• Task description
In the records below, find the line holding "- apply Hl." and the line holding "Lemma not_refunded l". Set down both, with every line between them, exactly.

(Beginning of Dataset entries)

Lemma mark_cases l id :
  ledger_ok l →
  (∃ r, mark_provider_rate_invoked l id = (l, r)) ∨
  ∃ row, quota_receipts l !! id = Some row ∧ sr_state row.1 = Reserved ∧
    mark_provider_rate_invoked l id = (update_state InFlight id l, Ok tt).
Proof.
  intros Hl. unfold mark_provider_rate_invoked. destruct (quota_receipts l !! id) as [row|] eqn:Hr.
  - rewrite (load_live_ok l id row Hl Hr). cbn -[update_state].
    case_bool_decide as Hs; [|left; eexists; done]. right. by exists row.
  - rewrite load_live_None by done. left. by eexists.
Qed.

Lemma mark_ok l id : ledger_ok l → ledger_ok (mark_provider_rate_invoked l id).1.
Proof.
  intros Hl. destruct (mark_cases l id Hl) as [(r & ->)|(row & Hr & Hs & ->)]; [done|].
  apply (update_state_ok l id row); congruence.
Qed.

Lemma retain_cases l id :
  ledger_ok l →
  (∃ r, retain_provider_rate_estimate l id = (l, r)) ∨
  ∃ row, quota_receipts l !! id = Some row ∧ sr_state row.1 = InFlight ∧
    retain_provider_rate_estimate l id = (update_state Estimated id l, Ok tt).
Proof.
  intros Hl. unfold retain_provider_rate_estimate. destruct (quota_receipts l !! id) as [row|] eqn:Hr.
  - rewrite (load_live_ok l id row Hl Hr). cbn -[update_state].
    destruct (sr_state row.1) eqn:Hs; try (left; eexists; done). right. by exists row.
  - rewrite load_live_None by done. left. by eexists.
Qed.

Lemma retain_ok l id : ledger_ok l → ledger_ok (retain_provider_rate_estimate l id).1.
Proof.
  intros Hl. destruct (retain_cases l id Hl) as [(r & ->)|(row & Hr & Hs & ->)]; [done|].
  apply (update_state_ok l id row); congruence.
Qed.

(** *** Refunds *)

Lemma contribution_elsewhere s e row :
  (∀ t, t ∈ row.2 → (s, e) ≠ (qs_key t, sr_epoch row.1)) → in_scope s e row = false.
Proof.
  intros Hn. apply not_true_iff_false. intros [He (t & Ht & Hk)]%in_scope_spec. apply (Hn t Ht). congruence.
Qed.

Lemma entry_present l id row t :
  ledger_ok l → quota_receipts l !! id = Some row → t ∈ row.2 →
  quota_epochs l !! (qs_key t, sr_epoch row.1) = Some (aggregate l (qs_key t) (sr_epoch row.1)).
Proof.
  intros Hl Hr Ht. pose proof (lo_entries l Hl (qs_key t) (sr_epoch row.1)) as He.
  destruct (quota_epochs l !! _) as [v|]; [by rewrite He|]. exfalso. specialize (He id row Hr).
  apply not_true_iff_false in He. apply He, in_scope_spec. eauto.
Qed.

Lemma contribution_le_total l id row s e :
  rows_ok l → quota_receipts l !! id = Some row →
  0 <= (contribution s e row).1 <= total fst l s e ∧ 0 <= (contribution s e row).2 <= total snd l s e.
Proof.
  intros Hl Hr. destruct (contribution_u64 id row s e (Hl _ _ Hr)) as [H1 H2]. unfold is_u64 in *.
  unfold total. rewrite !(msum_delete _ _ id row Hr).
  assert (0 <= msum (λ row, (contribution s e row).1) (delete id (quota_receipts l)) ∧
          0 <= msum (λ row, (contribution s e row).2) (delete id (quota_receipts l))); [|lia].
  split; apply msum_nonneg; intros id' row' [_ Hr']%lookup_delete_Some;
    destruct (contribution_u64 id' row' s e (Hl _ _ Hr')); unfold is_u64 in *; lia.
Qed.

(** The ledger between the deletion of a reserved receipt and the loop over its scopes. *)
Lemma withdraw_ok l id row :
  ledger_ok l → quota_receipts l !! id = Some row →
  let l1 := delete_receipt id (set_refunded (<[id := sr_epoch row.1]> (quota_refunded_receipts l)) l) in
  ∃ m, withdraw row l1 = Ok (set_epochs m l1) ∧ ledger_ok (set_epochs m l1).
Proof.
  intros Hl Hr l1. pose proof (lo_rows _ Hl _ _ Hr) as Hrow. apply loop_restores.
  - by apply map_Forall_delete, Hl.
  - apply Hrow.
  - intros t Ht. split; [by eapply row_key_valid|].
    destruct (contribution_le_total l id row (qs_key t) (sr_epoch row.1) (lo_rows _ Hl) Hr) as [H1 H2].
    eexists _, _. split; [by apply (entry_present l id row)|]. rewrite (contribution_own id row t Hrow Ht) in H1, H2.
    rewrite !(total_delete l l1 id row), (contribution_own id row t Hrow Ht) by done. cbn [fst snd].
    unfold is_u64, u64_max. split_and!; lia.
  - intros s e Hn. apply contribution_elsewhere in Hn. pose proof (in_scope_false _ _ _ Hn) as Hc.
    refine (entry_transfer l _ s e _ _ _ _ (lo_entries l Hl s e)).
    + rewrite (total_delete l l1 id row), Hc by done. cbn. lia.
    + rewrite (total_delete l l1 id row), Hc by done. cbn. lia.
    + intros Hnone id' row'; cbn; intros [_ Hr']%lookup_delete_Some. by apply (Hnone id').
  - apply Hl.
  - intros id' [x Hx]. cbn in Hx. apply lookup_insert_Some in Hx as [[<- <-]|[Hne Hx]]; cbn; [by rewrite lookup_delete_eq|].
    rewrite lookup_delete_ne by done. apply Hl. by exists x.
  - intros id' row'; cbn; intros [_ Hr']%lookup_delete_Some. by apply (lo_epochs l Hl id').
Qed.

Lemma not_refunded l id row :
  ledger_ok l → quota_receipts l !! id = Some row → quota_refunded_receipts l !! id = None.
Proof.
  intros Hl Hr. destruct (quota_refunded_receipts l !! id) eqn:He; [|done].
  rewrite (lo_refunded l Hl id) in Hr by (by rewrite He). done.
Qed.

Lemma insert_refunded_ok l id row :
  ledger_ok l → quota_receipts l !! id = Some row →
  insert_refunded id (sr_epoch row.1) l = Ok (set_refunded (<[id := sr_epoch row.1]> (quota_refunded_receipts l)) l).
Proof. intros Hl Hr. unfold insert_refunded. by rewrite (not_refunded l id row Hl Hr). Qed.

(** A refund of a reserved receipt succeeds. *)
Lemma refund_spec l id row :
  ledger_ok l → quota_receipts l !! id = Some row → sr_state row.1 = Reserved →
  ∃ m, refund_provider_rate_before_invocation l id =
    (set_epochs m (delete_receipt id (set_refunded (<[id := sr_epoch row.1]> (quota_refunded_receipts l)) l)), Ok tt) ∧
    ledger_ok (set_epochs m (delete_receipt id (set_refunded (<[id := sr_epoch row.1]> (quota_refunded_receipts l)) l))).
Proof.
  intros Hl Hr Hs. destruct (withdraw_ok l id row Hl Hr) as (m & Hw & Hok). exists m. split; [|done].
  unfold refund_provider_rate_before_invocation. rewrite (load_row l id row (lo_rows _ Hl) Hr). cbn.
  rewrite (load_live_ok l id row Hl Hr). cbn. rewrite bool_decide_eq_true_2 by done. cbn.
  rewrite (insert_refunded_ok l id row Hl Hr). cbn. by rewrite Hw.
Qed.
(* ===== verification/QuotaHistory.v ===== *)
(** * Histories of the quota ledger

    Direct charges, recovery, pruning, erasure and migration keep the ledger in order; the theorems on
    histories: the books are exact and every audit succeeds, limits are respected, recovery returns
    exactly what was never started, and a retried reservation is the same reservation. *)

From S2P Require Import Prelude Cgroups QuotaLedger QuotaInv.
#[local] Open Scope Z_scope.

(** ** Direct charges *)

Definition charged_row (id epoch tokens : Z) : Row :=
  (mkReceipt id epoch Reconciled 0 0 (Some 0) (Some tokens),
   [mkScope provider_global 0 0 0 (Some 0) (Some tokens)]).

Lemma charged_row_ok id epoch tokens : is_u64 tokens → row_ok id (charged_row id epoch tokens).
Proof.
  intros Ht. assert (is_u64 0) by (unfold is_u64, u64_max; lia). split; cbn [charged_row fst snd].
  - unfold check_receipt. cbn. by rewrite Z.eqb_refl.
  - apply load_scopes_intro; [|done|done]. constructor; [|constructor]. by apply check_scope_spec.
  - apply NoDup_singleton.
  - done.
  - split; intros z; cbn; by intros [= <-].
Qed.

(End of Dataset entries)

• Result
  - apply Hl.
  - intros id' [x Hx]. cbn in Hx. apply lookup_insert_Some in Hx as [[<- <-]|[Hne Hx]]; cbn; [by rewrite lookup_delete_eq|].
    rewrite lookup_delete_ne by done. apply Hl. by exists x.
  - intros id' row'; cbn; intros [_ Hr']%lookup_delete_Some. by apply (lo_epochs l Hl id').
Qed.

Lemma not_refunded l id row :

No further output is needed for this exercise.